In the grip of the ice...
I wish I could go after grayling tomorrow, I bet they'd oblige wouldn't they?

You see, I just can't be arsed with pike right now, even though they'd probably take a well presented free lunch, indeed my long standing personal best pike of fifteen-twelve was banked when I was fifteen on a sprat bought from Romford Market, and caught in conditions very similar to those we experience right now, at South Weald Upper Lake, Essex - the only difference being that when I caught that particular pike the Pistols were grinding out their curiously submarine anti-hit 'Submission' on the personal tape player that I'd brought to the the lake side.

I am, that old...

Unbelievable, isn't it?

I have not fished seriously for pike ever since.

The rebuilt theatre apparently a'float upon the Avon

Keith and I went and fished Stratford town waters on Sunday morning after first unpicking the birds nest of our tangled lines of communication en route (Keith has covered this in more detail, relieving me of the duty!) but in the event had bugger all in the way of piscine fun over our combined total of six rod hours of effort.
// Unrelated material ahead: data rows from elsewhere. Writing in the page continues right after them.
Lemma findBook_setStock_same db k v b :
  findBook db k = Some b -> findBook (setStock db k v) k = Some (withStock b v).
Proof.
  induction db as [|b0 r IH]; simpl; [discriminate|].
  destruct (Book.id b0 =? k) eqn:E; simpl.
  - rewrite E. intros [= <-]. reflexivity.
  - rewrite E. exact IH.
Qed.

Lemma findBook_setStock_other db k v j :
  j <> k -> findBook (setStock db k v) j = findBook db j.
Proof.
  intros Hj. induction db as [|b0 r IH]; simpl; [reflexivity|].
  destruct (Book.id b0 =? k) eqn:E; simpl.
  - apply Z.eqb_eq in E.
    destruct (Book.id b0 =? j) eqn:E'; [apply Z.eqb_eq in E'; congruence|].
    reflexivity.
  - destruct (Book.id b0 =? j); [reflexivity | exact IH].
Qed.

Lemma validateLines_state cart s : snd (validateLines cart s) = s.
Proof.
  induction cart as [|[k item] r IH]; simpl; [reflexivity|].
  unfold bind, get_bookDatabase, throw.
  destruct (findBook (bookDatabase s) k) as [b|]; [|reflexivity].
  destruct (Book.stock b <? CartItem.quantity item); [reflexivity | exact IH].
Qed.

Lemma validateLines_pass cart s :
  forallb (lineFits (bookDatabase s)) cart = true ->
  validateLines cart s = (inl tt, s).
Proof.
  induction cart as [|[k item] r IH]; simpl; [reflexivity|].
  unfold lineFits at 1; simpl. unfold bind, get_bookDatabase.
  destruct (findBook (bookDatabase s) k) as [b|]; [|discriminate].
  destruct (Book.stock b <? CartItem.quantity item); [discriminate|].
  exact IH.
Qed.

Lemma validateLines_fail cart s :
  forallb (lineFits (bookDatabase s)) cart = false ->
  exists before line after,
    cart = (before ++ line :: after)%list
    /\ forallb (lineFits (bookDatabase s)) before = true
    /\ lineFits (bookDatabase s) line = false
    /\ validateLines cart s = (inr (offence (bookDatabase s) line), s).
Proof.
  induction cart as [|[k item] r IH]; simpl; [discriminate|].
  destruct (lineFits (bookDatabase s) (k, item)) eqn:F; simpl.
  - intros H. destruct (IH H) as (pre & line & post & -> & Hpre & Hline & Hrun).
    exists ((k, item) :: pre), line, post. simpl. rewrite F, Hpre.
    repeat split; auto.
    revert F. unfold lineFits, bind, get_bookDatabase; simpl.
    destruct (findBook (bookDatabase s) k) as [b|]; [|discriminate].
    destruct (Book.stock b <? CartItem.quantity item); [discriminate|].
    intros _. exact Hrun.
  - intros _. exists [], (k, item), r. repeat split; auto.
    revert F. unfold lineFits, offence, bind, get_bookDatabase, throw; simpl.
    destruct (findBook (bookDatabase s) k) as [b|]; [|reflexivity].
    destruct (Book.stock b <? CartItem.quantity item); [reflexivity|discriminate].
Qed.


Lemma findBook_setStock_found db k v j b :
  findBook db j = Some b -> exists b', findBook (setStock db k v) j = Some b'.
Proof.
  intros F. destruct (Z.eq_dec j k) as [->|Hj].
  - exists (withStock b v). apply findBook_setStock_same. exact F.
  - exists b. rewrite findBook_setStock_other; assumption.
Qed.

(** Once every key resolves to a book, the second loop cannot throw. *)
Lemma applyLines_returns cart :
  forall s updates,
    forallb (fun line =>
               match findBook (bookDatabase s) (fst line) with
               | Some _ => true
               | None => false
               end) cart = true ->
    exists updates' db', applyLines cart updates s = (inl updates', withDatabase s db').
Proof.
  induction cart as [|[k0 item0] r IH]; intros s updates H.
  - exists updates, (bookDatabase s). destruct s; reflexivity.
  - simpl in H. apply andb_true_iff in H. destruct H as [H0 H].
    destruct (findBook (bookDatabase s) k0) as [b0|] eqn:F0; [|discriminate].
    set (v0 := Book.stock b0 - CartItem.quantity item0).
    destruct (IH (withDatabase s (setStock (bookDatabase s) k0 v0))
                 (JsObject.set updates k0 v0)) as (u & db' & Hrun).
    { apply forallb_forall. intros line Hin.
      rewrite forallb_forall in H. specialize (H line Hin). simpl.
      destruct (findBook (bookDatabase s) (fst line)) as [b|] eqn:F; [|discriminate].
      destruct (findBook_setStock_found _ k0 v0 _ _ F) as (b' & ->). reflexivity. }
    exists u, db'. simpl. unfold bind, get_bookDatabase, set_bookDatabase.
    rewrite F0. exact Hrun.
Qed.

Lemma lineFits_found db cart :
  forallb (lineFits db) cart = true ->
  forallb (fun line =>
             match findBook db (fst line) with
             | Some _ => true
             | None => false
             end) cart = true.
Proof.
  intros H. apply forallb_forall. intros line Hin.
  rewrite forallb_forall in H. specialize (H line Hin).
  unfold lineFits in H. now destruct (findBook db (fst line)).
Qed.

(** A throwing [updateInventory] has changed nothing. *)
Lemma updateInventory_throw_state cart s s' e :
  updateInventory cart s = (inr e, s') -> s' = s.
Proof.
  destruct cart as [cart|]; simpl; [|unfold throw; congruence].
  unfold bind.
  destruct (forallb (lineFits (bookDatabase s)) cart) eqn:F.
  - rewrite (validateLines_pass _ _ F).
    destruct (applyLines_returns cart s [] (lineFits_found _ _ F)) as (u & db' & ->).
    discriminate.
  - destruct (validateLines_fail _ _ F) as (pre & line & post & _ & _ & _ & ->).
    congruence.
Qed.




(** ** Frames of the individual steps *)

Lemma sameStore_refl s : sameStore s s.
Proof. repeat split. Qed.

Lemma searchBooks_run query s : exists l, searchBooks query s = (inl l, s).
Proof.
  unfold searchBooks. destruct (negb (truthy query)); eexists; reflexivity.
Qed.

Lemma processPayment_frame cartTotal paymentMethod s :
  exists r s', processPayment cartTotal paymentMethod s = (r, s') /\ sameStore s s'.
Proof.
  unfold processPayment, bind, random, now, toString36Of, throw, ret.
  destruct (le cartTotal (literal 0)); [do 2 eexists; split; [reflexivity|apply sameStore_refl]|].
  destruct (negb _); [do 2 eexists; split; [reflexivity|apply sameStore_refl]|].
  cbv beta iota.
  match goal with |- context [if ?c then _ else _] => destruct c end;
    do 2 eexists; (split; [reflexivity|]); repeat split.
Qed.

Lemma sendEmailNotification_returns recipient subject details s :
  exists r s', sendEmailNotification recipient subject details s = (inl r, s')
               /\ bookDatabase s' = bookDatabase s
               /\ shoppingCart s' = shoppingCart s.
Proof.
  unfold sendEmailNotification.
  destruct recipient as [recipient|]; [|do 2 eexists; repeat split].
  destruct (negb (truthy recipient) || negb (includes recipient "@"));
    do 2 eexists; repeat split.
Qed.

(** On an emptied cart an accepted [addToCart] yields a single line. *)
Lemma addToCart_single_line bookId quantity s cart s' :
  addToCart bookId quantity (withCart s []) = (inl cart, s') ->
  exists b, cart = [(bookId, CartItem.mk b quantity)]
            /\ s' = withCart s cart.
Proof.
  unfold addToCart, bind, get_bookDatabase, get_shoppingCart, throw, ret,
    set_shoppingCart, deepCopy, withCart; cbn -[findBook].
  destruct (findBook (bookDatabase s) bookId) as [b|]; [|discriminate].
  destruct (quantity <=? 0); [discriminate|]. cbn.
  destruct (quantity >? Book.stock b); [discriminate|].
  intros [= <- <-]. exists b. split; reflexivity.
Qed.

(** ** Why a purchase attempt fails *)

Ltac store_unchanged :=
  repeat match goal with
         | H : sameStore _ _ |- _ => destruct H as (? & ? & ? & ?)
         end;
  unfold sameStore; simpl in *; repeat split; congruence.

Lemma length_zero_nil {A} (l : list A) : (List.length l =? 0)%nat = true -> l = [].
Proof. destruct l; [reflexivity | discriminate]. Qed.

(** One run of [completePurchase], stage by stage. *)
Lemma completePurchase_attempt searchQuery bookId quantity paymentMethod s :
  exists r s',
    completePurchase searchQuery bookId quantity paymentMethod s = (inl r, s')
    /\ attempt (fun cart => calculateTotal (Some cart))
               searchQuery bookId quantity paymentMethod s r s'.
Proof.
  unfold completePurchase, try_catch, bind, get_shoppingCart, deepCopy.
  destruct (searchBooks_run searchQuery s) as [l Hl]. rewrite Hl.
  destruct (List.length l =? 0)%nat eqn:El.
  { apply length_zero_nil in El. subst l.
    do 2 eexists. split; [reflexivity|].
    eapply AttemptFailed; [reflexivity| |store_unchanged].
    apply NoSearchResults. now rewrite Hl. }
  assert (Hr : hasResults searchQuery s = true).
  { unfold hasResults. rewrite Hl. destruct l; [discriminate | reflexivity]. }
  unfold set_shoppingCart at 1.
  change (mkState (bookDatabase s) [] (emailLog s) (host s) (randomCalls s)
                  (clockCalls s)) with (withCart s []).
  destruct (addToCart bookId quantity (withCart s [])) as [[cart|e] s1] eqn:A.
  2:{ pose proof (addToCart_throw_state _ _ _ _ _ A) as ->.
      do 2 eexists. split; [reflexivity|].
      eapply AttemptFailed; [reflexivity| |store_unchanged].
      eapply CartRejected; [exact Hr | exact A]. }
  destruct (addToCart_single_line _ _ _ _ _ A) as (b & Hcart & Hs1).
  destruct (le (calculateTotal (Some cart)) (literal 0)) eqn:T.
  { do 2 eexists. split; [reflexivity|].
    eapply AttemptFailed; [reflexivity| |subst s1; store_unchanged].
    eapply TotalNotPositive; [exact Hr | exact A | exact T]. }
  destruct (processPayment_frame (calculateTotal (Some cart)) paymentMethod s1)
    as (pr & s2 & P & Hsame).
  rewrite P. destruct pr as [p|e].
  2:{ do 2 eexists. split; [reflexivity|].
      eapply AttemptFailed; [reflexivity| |subst s1; store_unchanged].
      eapply PaymentRefused; [exact Hr | exact A | exact T | exact P]. }
  destruct (Payment.success p) eqn:Ps; cbn [negb].
  2:{ do 2 eexists. split; [reflexivity|].
      eapply AttemptFailed; [reflexivity| |subst s1; store_unchanged].
      eapply PaymentRejected; [exact Hr | exact A | exact T | exact P | exact Ps]. }
  destruct (updateInventory (Some cart) s2) as [[u|e] s3] eqn:U.
  2:{ pose proof (updateInventory_throw_state _ _ _ _ U) as ->.
      do 2 eexists. split; [reflexivity|].
      eapply AttemptFailed; [reflexivity| |subst s1; store_unchanged].
      eapply CommitFailed; [exact Hr | exact A | exact T | exact P | exact Ps | exact U]. }
  do 2 eexists. split; [reflexivity|].
  eapply (AttemptPaid _ _ _ _ _ _ _ _ b s2 u s3); try reflexivity.
  - subst s1. destruct Hsame as (-> & _). reflexivity.
  - rewrite <- Hcart. exact U.
Qed.

(** One run of [completePurchaseWithExtras], stage by stage. *)
Lemma completePurchaseWithExtras_attempt
  searchQuery bookId quantity paymentMethod options s :
  exists r s',
    completePurchaseWithExtras searchQuery bookId quantity paymentMethod options s
    = (inl r, s')
    /\ attempt (totalWithExtras options)
               searchQuery bookId quantity paymentMethod s r s'.
Proof.
  unfold completePurchaseWithExtras, totalWithExtras, try_catch, bind,
    get_shoppingCart, deepCopy.
  destruct (searchBooks_run searchQuery s) as [l Hl]. rewrite Hl.
  destruct (List.length l =? 0)%nat eqn:El.
  { apply length_zero_nil in El. subst l.
    do 2 eexists. split; [reflexivity|].
    eapply AttemptFailed; [reflexivity| |store_unchanged].
    apply NoSearchResults. now rewrite Hl. }
  assert (Hr : hasResults searchQuery s = true).
  { unfold hasResults. rewrite Hl. destruct l; [discriminate | reflexivity]. }
  unfold set_shoppingCart at 1.
  change (mkState (bookDatabase s) [] (emailLog s) (host s) (randomCalls s)
                  (clockCalls s)) with (withCart s []).
  destruct (addToCart bookId quantity (withCart s [])) as [[cart|e] s1] eqn:A.
  2:{ pose proof (addToCart_throw_state _ _ _ _ _ A) as ->.
      do 2 eexists. split; [reflexivity|].
      eapply AttemptFailed; [reflexivity| |store_unchanged].
      eapply CartRejected; [exact Hr | exact A]. }
  destruct (addToCart_single_line _ _ _ _ _ A) as (b & Hcart & Hs1).
  set (pricing := calculateTotalWithExtras (Some cart) _ _).
  destruct (le (Pricing.total pricing) (literal 0)) eqn:T.
  { do 2 eexists. split; [reflexivity|].
    eapply AttemptFailed; [reflexivity| |subst s1; store_unchanged].
    eapply TotalNotPositive; [exact Hr | exact A | exact T]. }
  destruct (processPayment_frame (Pricing.total pricing) paymentMethod s1)
    as (pr & s2 & P & Hsame).
  rewrite P. destruct pr as [p|e].
  2:{ do 2 eexists. split; [reflexivity|].
      eapply AttemptFailed; [reflexivity| |subst s1; store_unchanged].
      eapply PaymentRefused; [exact Hr | exact A | exact T | exact P]. }
  destruct (Payment.success p) eqn:Ps; cbn [negb].
  2:{ do 2 eexists. split; [reflexivity|].
      eapply AttemptFailed; [reflexivity| |subst s1; store_unchanged].
      eapply PaymentRejected; [exact Hr | exact A | exact T | exact P | exact Ps]. }
  destruct (updateInventory (Some cart) s2) as [[u|e] s3] eqn:U.
  2:{ pose proof (updateInventory_throw_state _ _ _ _ U) as ->.
      do 2 eexists. split; [reflexivity|].
      eapply AttemptFailed; [reflexivity| |subst s1; store_unchanged].
      eapply CommitFailed; [exact Hr | exact A | exact T | exact P | exact Ps | exact U]. }
  assert (Hdb2 : bookDatabase s2 = bookDatabase s).
  { subst s1. destruct Hsame as (-> & _). reflexivity. }
  rewrite Hcart in U.
  destruct (customerEmail options) as [address|].
  2:{ do 2 eexists. split; [reflexivity|].
      eapply (AttemptPaid _ _ _ _ _ _ _ _ b s2 u s3); try reflexivity; assumption. }
  destruct (truthy address).
  2:{ do 2 eexists. split; [reflexivity|].
      eapply (AttemptPaid _ _ _ _ _ _ _ _ b s2 u s3); try reflexivity; assumption. }
  unfold now at 1.
  match goal with
  | |- context [sendEmailNotification ?a ?b ?c ?st] =>
      destruct (sendEmailNotification_returns a b c st) as (er & s4 & E & Hdb4 & _);
      rewrite E
  end.
  do 2 eexists. split; [reflexivity|].
  eapply (AttemptPaid _ _ _ _ _ _ _ _ b s2 u s3); try reflexivity; try assumption.
Qed.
A couple of swans did catch me though...

Keith gets grief...

We may as well have been invisible...!

I lost my feeders but the swans came to no harm, thankfully.

But, don't they 'ang on...?

Fishable water!

The cut is now frozen solid from end to end but yesterday morning on the way back from Tusses tackle emporium (new feeders) I came across an extremely rare patch of clear water, twenty feet square, the lucky result of a boat having passed through and pushed a whole sheet of ice under the next and thus created just enough room for two rods, and what's more, created the space at more or less the exact spot where I'd caught my personal best roach in very similar conditions last winter.

How could I not go fish it?

I made it back to the swim by one-thirty and settled in till dusk. My tactics were the usual two tip rods fishing big lobworms, an approach that I have found usually brings a fish over a pound in weight within three hours, if they are feeding that is. In fact three hours is now the limit of my patience with the canal roach. Any longer than this and I reckon I am wasting my time - they ain't 'aving it.

Don't ask me to say cheese, it's bloody freezin'...!

Today they weren't having it and my session ended utterly biteless, as one in every three does tend to. Never mind, the passers-by enjoyed the spectacle of a madman fishing a waterway frozen solid and actually I do like to be out and about when it's this harsh - it makes the capture of even a single fish something of a triumph and the capture of a really good fish, like last year's big roach, unforgettable.